Restrict the output to the lines below starting at the one that contains "destruct s as" and ending at the one that contains "Proof. unfold u32.", and restate them word for word, both ends included.

■ ■ ■

(** uniq prints its input without the lines that repeat the line before them; empty lines at
    the start are left out as well. *)
Lemma uniq_prints buf prev w :
  nonzero (input w 0) → (length (input w 0) + 1 < length buf)%nat → Z.of_nat (length buf) < 2 ^ 31 → length prev = 512%nat →
  Forall (λ l, (length l < 511)%nat) (lines_of (input w 0)) →
  wp (uniq_main buf prev) (λ r w', r = 0 ∧ output w' = output w ++ unlines (dedup [] (lines_of (input w 0)))) w.
Proof.
  intros Hz Hl Hb Hp Hll. unfold uniq_main. destruct buf as [|x old _] using rev_ind; [cbn in Hl; lia|].
  rewrite length_app in Hl, Hb. cbn in Hl, Hb. apply wp_bind. change 0 with (Z.of_nat (length (@nil Z))) at 1. change (old ++ [x]) with ([] ++ old ++ [x]).
  apply wp_slurp; [lia|rewrite !length_app; cbn; lia|lia|]. intros w2 rest O2 I2 N2 L2. cbn [app] in *.
  apply wp_bind. destruct prev as [|p0 prev]; [done|]. eapply wp_lift; [done|]. cbn [Z.to_nat insert list_insert].
  apply wp_bind. apply (wp_uniq_loop _ [] (input w 0) rest _ []); [done| |done|exists prev; split; [done|constructor]|done| |].
  - rewrite length_app. cbn. pose proof (lines_short (input w 0)). lia.
  - cbn [app]. rewrite L2, length_app. cbn. lia.
  - intros w3 O3 _. apply wp_ret. split; [done|]. congruence.
Qed.

(** ** wc *)
Definition wblank (c : Z) : bool := (c =? 32) || (c =? 9) || (c =? 10).
(** The pieces between blanks; the words are those that are not empty. *)
Fixpoint pieces (s : list Z) : list (list Z) :=
  match s with
  | [] => [[]]
  | c :: s' => if wblank c then [] :: pieces s' else match pieces s' with [] => [[c]] | l :: ls => (c :: l) :: ls end
  end.
Definition words (s : list Z) : list (list Z) := filter (λ l, l ≠ []) (pieces s).
Definition newlines (s : list Z) : Z := countb (λ c, c =? 10) s.

(** The words that begin after a place inside or outside a word. *)
Definition more_words (in_word : bool) (s : list Z) : Z :=
  Z.of_nat (length (if in_word then filter (λ l, l ≠ []) (tail (pieces s)) else words s)).

Lemma more_words_cons iw c s :
  more_words iw (c :: s) = (if wblank c || iw then 0 else 1) + more_words (negb (wblank c)) s.
Proof.
  unfold more_words, words. cbn [pieces]. destruct (wblank c); cbn [negb orb].
  - destruct iw; cbn [tail]; [done|]. rewrite filter_cons_False by (intros Hn; by apply Hn). done.
  - assert (∃ l ls, pieces s = l :: ls) as (l & ls & ->).
    { destruct s as [|d s]; cbn; [by eexists _, _|]. destruct (wblank d); [by eexists _, _|]. destruct (pieces s); by eexists _, _. }
    destruct iw; cbn [tail]; [done|]. rewrite filter_cons_True by done. cbn [length]. lia.
Qed.

Lemma u32_add a b : u32 (u32 a + b) = u32 (a + b).
Proof. unfold u32. by rewrite Zplus_mod_idemp_l. Qed.

Lemma count_chars s k iw :
  ∃ iw', foldl count_char (mkCounts (u32 (c_lines k)) (u32 (c_words k)) (c_bytes k), iw) s =
    (mkCounts (u32 (c_lines k + newlines s)) (u32 (c_words k + more_words iw s)) (c_bytes k), iw').
Proof.
  revert k iw. induction s as [|c s IH]; intros k iw.
  { exists iw. unfold newlines, more_words. cbn. rewrite Z.add_0_r. destruct iw; cbn; by rewrite Z.add_0_r. }
  cbn [foldl]. rewrite more_words_cons. unfold newlines. cbn [countb]. fold (newlines s).
  unfold count_char at 2. cbn [c_lines c_words c_bytes]. fold (wblank c).
  destruct (Z.eqb_spec c 10) as [->|Hn].
  - change (wblank 10) with true. cbn [orb negb].
    destruct (IH (mkCounts (c_lines k + 1) (c_words k) (c_bytes k)) false) as (iw' & E). cbn in E.
    exists iw'. cbn. rewrite u32_add, E. by rewrite Z.add_assoc.
  - rewrite !Z.add_0_l. destruct (wblank c) eqn:Ew; cbn [orb negb].
    + destruct (IH k false) as (iw' & E). exists iw'. rewrite E. by rewrite Z.add_0_l.
    + destruct iw.
      * destruct (IH k true) as (iw' & E). exists iw'. rewrite E. by rewrite Z.add_0_l.
      * destruct (IH (mkCounts (c_lines k) (c_words k + 1) (c_bytes k)) true) as (iw' & E). cbn in E.
        exists iw'. cbn. rewrite u32_add, E. by rewrite Z.add_assoc.
Qed.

■ ■ ■

= RESPONSE AREA =
    { destruct s as [|d s]; cbn; [by eexists _, _|]. destruct (wblank d); [by eexists _, _|]. destruct (pieces s); by eexists _, _. }
    destruct iw; cbn [tail]; [done|]. rewrite filter_cons_True by done. cbn [length]. lia.
Qed.

Lemma u32_add a b : u32 (u32 a + b) = u32 (a + b).
Proof. unfold u32. by rewrite Zplus_mod_idemp_l. Qed.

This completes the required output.